Hysteresis is a ubiquitous phenomenon and a salient feature of the adaptation of cardiac ventricular repolarization (VR) duration to changes in heart rate (HR), an expression of ultra-rapid cardiac memory. Against a background of a handful of previous studies, this review focuses on non-invasive electrophysiological assessment of the adaptation of VR duration and heterogeneity (aka dispersion) to changes in HR. Four different modalities were used: atrial pacing (incremental and step up/down), ventricular pacing (step up/down), and atropine-induced continuous HR increase in healthy subjects and patients who either had permanent pacemakers or were scheduled for ablation of supraventricular tachycardia or had long QT syndrome type 1 (LQT1).

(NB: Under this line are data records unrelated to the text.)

Lemma rule_ok_lowerable r : rule_ok r -> all_leaves wildcard_ok r -> lowerable r.
Proof.
  unfold lowerable.
  induction r as [r Hl|rs a p IH|rs a p IH|r a p IH|n rs IH] using Rule_nested_ind.
  - destruct r; done.
  - cbn [rule_ok all_leaves]. rewrite !all_of_Forall, !Forall_forall in *. intros [_ H1] H2 r Hr. auto.
  - cbn [rule_ok all_leaves]. rewrite !all_of_Forall, !Forall_forall in *. intros [_ H1] H2 r Hr. auto.
  - cbn [rule_ok all_leaves]. intros [_ H1] H2. auto.
  - cbn [rule_ok all_leaves]. rewrite !all_of_Forall, !Forall_forall in *. intros H1 H2 r Hr. auto.
Qed.

Lemma lower_ascii s : is_ascii (to_ascii_lowercase s) = true -> is_ascii s = true.
Proof.
  unfold is_ascii, to_ascii_lowercase. rewrite !forallb_forall. intros H c Hc.
  specialize (H (byte_lower c)). rewrite <- list_elem_of_In in *. 
  assert (Hb : byte_lower c ∈ byte_lower <$> s) by (apply list_elem_of_fmap; by exists c).
  specialize (H Hb). clear Hb Hc. by destruct c as [[] [] [] [] [] [] [] []].
Qed.

Section Sound.
Context `{RL : !RegexLaws}.
Variables (σ σ' : Store) (m : Metadata).
Hypothesis Hσ : refreshed σ σ'.
Hypothesis Hhost : is_ascii (rule_host m) = true.

Lemma eq_ignore_lower a b : eq_ignore_ascii_case a (to_ascii_lowercase b) = eq_ignore_ascii_case a b.
Proof.
  apply eq_bool_prop_intro. rewrite !Is_true_true, !eq_ignore_ascii_case_spec.
  by rewrite to_ascii_lowercase_idemp.
Qed.

Lemma suffix_lower a b : domain_suffix_matches a (to_ascii_lowercase b) = domain_suffix_matches a b.
Proof.
  unfold domain_suffix_matches. rewrite length_lowercase. by rewrite !eq_ignore_lower.
Qed.

Lemma keyword_lower a b : domain_keyword_matches a (to_ascii_lowercase b) = domain_keyword_matches a b.
Proof. by rewrite !domain_keyword_matches_spec, to_ascii_lowercase_idemp. Qed.

Lemma compiled_regex_sound p re rm host :
  regex_new p = Some re -> compile_domain_regex p = Some rm -> regex_matches rm host = is_match re host.
Proof.
  intros Hre. unfold compile_domain_regex. rewrite Hre. intros [= <-]. unfold regex_matches. cbn.
  unfold required_literal_from_plain_regex. case_bool_decide as Hp; [done|]. simpl.
  destruct (existsb is_regex_meta_byte p) eqn:Em; [done|].
  assert (Hplain : is_plain p = true) by (unfold is_plain; by rewrite Em).
  rewrite domain_keyword_matches_spec, to_ascii_lowercase_idemp.
  rewrite (regex_plain p re host Hplain Hp Hre).
  destruct (contains (to_ascii_lowercase p) _) eqn:Ec; [done|].
  destruct (contains p host) eqn:Eh; [|done].
  apply contains_spec in Eh as (a & b & ->). by rewrite !lowercase_app, contains_infix in Ec.
Qed.

Lemma glob_nil p : p <> [] -> glob p [] = false.
Proof. destruct p as [|c p]; [done|]. intros _. simpl. by destruct (decide _). Qed.

(** A wildcard rule accepts the language of its payload. *)
Lemma wildcard_rule_glob re p a :
  leaf_ok (DomainWildcardRule re p a) -> wildcard_ok (DomainWildcardRule re p a) ->
  match_leaf σ' m (DomainWildcardRule re p a) = glob p (rule_host m).
Proof.
  intros Hre [Hp Hne]. cbn [match_leaf leaf_ok] in *. unfold match_domain_wildcard. case_bool_decide as Hh.
  - by rewrite Hh, glob_nil.
  - by apply regex_wildcard.
Qed.

Lemma compiled_path_sound p mode op path :
  path_mode p = Some mode -> compile_process_path p = Some op ->
  process_path_matches op path = path_matches mode p path.
Proof.
  unfold path_mode, compile_process_path, process_path_matches, path_matches.
  destruct (contains_byte star p).
  - destruct (regex_new _) as [re|]; [|done]. intros [= <-] [= <-]. done.
  - destruct (starts_with_sep p); intros [= <-] [= <-]; done.
Qed.

Lemma compiled_network_sound p net op :
  to_lowercase p = match net with Tcp => b! "tcp" | Udp => b! "udp" end ->
  compile_network p = Some op -> op = ONetwork net.
Proof.
  unfold compile_network. intros Hl H.
  assert (Ha : forall x, is_ascii x = true -> to_ascii_lowercase p = x -> to_lowercase p = x).
  { intros x Hx Ex. rewrite to_lowercase_ascii; [done|]. apply lower_ascii. by rewrite Ex. }
  case_bool_decide as H1; [|case_bool_decide as H2; [|done]]; injection H as <-.
  - apply Ha in H1; [|done]. rewrite H1 in Hl. by destruct net.
  - apply Ha in H2; [|done]. rewrite H2 in Hl. by destruct net.
Qed.

Lemma compiled_in_type_sound p a h1 h2 h3 h4 h5 mask :
  new_in_type p a = Some (InTypeRule p a h1 h2 h3 h4 h5) ->
  compile_in_type p = Some mask -> mask = mkMask h1 h2 h3 h4 h5.
Proof.
  unfold new_in_type, compile_in_type. cbv zeta.
  assert (Ha : forall x, is_ascii x = true -> to_ascii_uppercase p = x -> to_uppercase p = x).
  { intros x Hx Ex. rewrite to_uppercase_ascii; [done|]. by rewrite <- upper_ascii, Ex. }
  intros H.
  repeat match goal with
  | |- (if bool_decide (?y = ?x) then _ else _) = _ -> _ =>
      destruct (decide (y = x)) as [E|E];
      [rewrite (bool_decide_eq_true_2 _ E); apply Ha in E; [|done]; rewrite E in H;
       intros [= <-]; by injection H as <- <- <- <- <-
      |rewrite (bool_decide_eq_false_2 _ E); clear E]
  end. done.
Qed.

Lemma trunc_contains net ip : net_contains (trunc net) ip = net_contains net ip.
Proof.
  apply eq_bool_prop_intro. rewrite !Is_true_true, !net_contains_spec.
  by destruct (trunc_net net) as (-> & -> & ->).
Qed.

Lemma compile_leaf_sound r op :
  leaf_ok r -> wildcard_ok r -> compile_op (rule_type r) (payload r) = Some op ->
  matches_op σ' m op = match_metadata σ' m r.
Proof.
  intros Hok Hw H. destruct r; try destruct is_src; try destruct src;
    cbn [rule_type payload compile_op] in H; try done.
  - injection H as <-. apply eq_ignore_lower.
  - injection H as <-. apply suffix_lower.
  - injection H as <-. apply keyword_lower.
  - apply fmap_Some in H as (rm & Hrm & ->). by apply (compiled_regex_sound pattern).
  - apply fmap_Some in H as (w & Hc & ->). cbn [match_metadata].
    rewrite wildcard_rule_glob by done. destruct Hw. by apply compiled_wildcard_glob.
  - apply fmap_Some in H as (net & Hn & ->). cbn in Hok |- *. rewrite Hok in Hn. injection Hn as <-.
    destruct (src_ip m); [|done]. apply trunc_contains.
  - apply fmap_Some in H as (net & Hn & ->). cbn in Hok |- *. rewrite Hok in Hn. injection Hn as <-.
    destruct (dst_ip m); [|done]. apply trunc_contains.
  - apply fmap_Some in H as (pm & Hp & ->). by eapply compile_port_matches.
  - apply fmap_Some in H as (pm & Hp & ->). by eapply compile_port_matches.
  - apply fmap_Some in H as (pm & Hp & ->). cbn. unfold match_in_port. destruct (in_port m =? 0)%Z; [done|].
    by eapply compile_port_matches.
  - cbn in Hok. destruct Hok as [Hv Hle]. rewrite Hv in H. cbn [mbind option_bind] in H.
    destruct (_ <=? _)%Z; [|done]. by injection H as <-.
  - by injection H as <-.
  - apply fmap_Some in H as (op' & Hp & ->). by eapply compiled_path_sound.
  - cbn in Hok. by rewrite (compiled_network_sound _ _ _ Hok H).
  - apply fmap_Some in H as (v & Hv & ->). cbn in Hok. rewrite Hok in Hv. by injection Hv as <-.
  - by injection H as <-.
  - apply fmap_Some in H as (mask & Hmask & ->). cbn in Hok.
    by rewrite (compiled_in_type_sound _ _ _ _ _ _ _ _ Hok Hmask).
  - by injection H as <-.
  - by injection H as <-.
Qed.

Vectorcardiography according to Frank, with orthogonal leads X, Y, and Z, was used for signal recording and beat-to-beat analysis. The RR interval (instantaneous HR) was the input. VR duration was assessed by the QT and QTpeak intervals and VR dispersion by T amplitude, T area, and the ventricular gradient. The main results were that independent of modality, VR duration adaptation follows a mono-exponential pattern, is reproducible, and at a stable HR it takes 2-3 min to reach steady state. In contrast, VR dispersion adaptation is more rapid and roller-coaster-like, presumably due to local differences in adaptation time. In LQT1 patients, VR duration adaptation time is reduced giving less time for electro-mechanical adaptation and coronary perfusion at HR increase. In conclusion, the patterns of adaptation of VR duration and VR dispersion differ, and further studies might provide information on these phenomena of both pathophysiological and therapeutic relevance.